Kyrn's fingers slid away from his, and she inched forward with a cupped hand towards the wolf's head. It paused mid-bite to snarl at her with hairs and viscera still stuck in it's teeth, until she cupped her hand sideways and circled her reach downwards, until her hand lay palm-up on the ground, just a foot away from rabbit that was now no more than bones and bloody sinews.
After it had cracked as much marrow as it could from the larger bones, it studied Kyrn silently with eyes no longer savagely hungry. It leaned forward with a nervous hesitance, licked her hand delicately, and then bolted into the underbrush at a rapid speed.
All Zevran's muscles relaxed at once, releasing a breath he did not even notice he had been holding, tight with a primal fear he had rarely experienced. "What was that?" Zevran finally choked out.

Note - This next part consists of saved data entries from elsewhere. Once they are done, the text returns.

Lemma register_then_lookup_witness :
  let base := StoryExample.base in
  let st := StoryExample.where_ in
  exists sa',
    register_ip (ddb_client (H := site_outside base st "Alice" StoryExample.alice_addr)
        (with_key (Some 5) base) false) StoryExample.alice_addr false
      (StoryExample.client "Alice" (StoryExample.engine_of StoryExample.relay_node) 0) = Returns (sa', Ok tt) /\
    exists sb', ddb_lookup (ddb_client (H := site_outside base st "Bob" StoryExample.bob_addr)
        (with_key (Some 3) base) false) "Alice"
      (StoryExample.client "Bob" (on_backend (fun b => (mem_sweep_expired 900 b).2) (relay (outside sa'))) 1000)
      = Returns (sb', Ok (new_direct StoryExample.alice_addr)).
Proof.
  intros base st.
  destruct (register_then_lookup base st IdealSignature.public_key IdealSignature.decode_encode64
    (fun _ _ => eq_refl) StoryExample.sign_correct 5 "Alice" StoryExample.alice_addr
    StoryExample.alice_addr (StoryExample.client "Alice" (StoryExample.engine_of StoryExample.relay_node) 0))
    as (sa' & E & (Hsnd & _) & Hb); try reflexivity.
  - by apply StoryExample.client_reaches.
  - split; [reflexivity|]. by eexists.
  - unfold v4_addr_ok, octet. simpl. lia.
  - intros i s. simpl. intros Hi. apply lookup_singleton_Some in Hi as [<- <-]. reflexivity.
  - exists sa'. split; [exact E|].
    apply (Hb (Some 3) "Bob" StoryExample.bob_addr (StoryExample.client "Bob"
      (on_backend (fun b => (mem_sweep_expired 900 b).2) (relay (outside sa'))) 1000)).
    + by apply StoryExample.client_reaches.
    + split; [exact Hsnd|]. by eexists.
    + apply rtc_once, (step_sweep base "Alice" 1000 900). simpl. lia.
    + intros ttl [= <-]. simpl. lia.
Defined.

Lemma relayed_send_witness :
  let base := StoryExample.base in
  let st := StoryExample.where_ in
  exists s' ch,
    send_message_to_network (H := site_outside base st "Alice" StoryExample.alice_addr)
      (with_key (Some 5) base) false (new_relay "R" None None) "Bob" (Typed (PlainText "hello"))
      (StoryExample.client "Alice" (StoryExample.engine_of StoryExample.relay_node) 0) = Returns (s', Ok true) /\
    on_channels (outside s') = [(ch, Typed (PlainText "hello"))].
Proof.
  intros base st.
  destruct (relayed_send base st (Some 5) "Alice" StoryExample.alice_addr "Bob" StoryExample.bob_addr
    (Typed (PlainText "hello"))
    (StoryExample.client "Alice" (StoryExample.engine_of StoryExample.relay_node) 0)
    (Relay.handle_listen "Bob" StoryExample.bob_addr Relay.new).1 StoryExample.relay_record)
    as (s' & ch & t' & E & _ & Ec & _).
  - by apply StoryExample.client_reaches.
  - split; [reflexivity|]. by eexists.
  - discriminate.
  - discriminate.
  - reflexivity.
  - reflexivity.
  - apply (run_ops_wf [OpListen "Bob" StoryExample.bob_addr] Relay.new relay_wf_new).
  - by exists MIN_CH.
  - reflexivity.
  - unfold mem_lookup, mem_upsert. simpl. by rewrite lookup_insert_eq.
  - exact StoryExample.relay_record_good.
  - exists s', ch. split; [exact E|exact Ec].
Defined.

Lemma lookup_foreign_record_witness :
  let st := StoryExample.where_ in
  let g := StoryExample.engine_of (set_backend
    (set_map (<["Alice" := MkStored StoryExample.relay_record 0]> ∅) (with_advert_ttl None))
    StoryExample.relay_node) in
  id StoryExample.relay_record = "R" /\
  exists s', ddb_lookup (ddb_client (H := site_outside StoryExample.base st "Bob" StoryExample.bob_addr)
      (with_key (Some 3) StoryExample.base) false) "Alice" (StoryExample.client "Bob" g 0)
    = Returns (s', Ok (new_direct StoryExample.relay_addr)).
Proof.
  intros st g. split; [reflexivity|].
  apply (lookup_foreign_record StoryExample.base st (Some 3) "Bob" StoryExample.bob_addr
    (StoryExample.client "Bob" g 0) "Alice" StoryExample.relay_record (fun _ => EmptyString)
    StoryExample.relay_addr).
  - by apply StoryExample.client_reaches.
  - split; [reflexivity|]. by eexists.
  - unfold mem_lookup. simpl. by rewrite lookup_insert_eq.
  - discriminate.
  - exact StoryExample.relay_record_verifies.
  - reflexivity.
  - reflexivity.
  - unfold v4_addr_ok, octet. simpl. lia.
Defined.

Kyrn shook her head, blinking her eyes rapidly as if trying to shake off a dream. "Vir Adahlen… the way of the wood. I," Kyrn closed her eyes and inhaled deeply, "it's something I've gotten better at, since I was little. I could tell he was out here. He's been circling us for almost a week now, since I left the Mabari at Redcliffe…. a wolf that patient, I knew I had to either deal with him, or befriend him."
"So," Zevran drawled out, "You chose to befriend him? A Wolf?"
With slow, languid motions Kyrn finally stood up from her crouch, wincing from muscles sore from stillness and tightly coiled intent. A quick shiver ran through her, like a dog shaking off water, before she exhaled and replied, "I got lucky. He accepted the arrangement."
"Besides," She continued as Zevran looked at the leftover bits of bloody fur and shattered bones that were all that remained of their standoff that morning. "He isn't the first lone wolf I've taken in."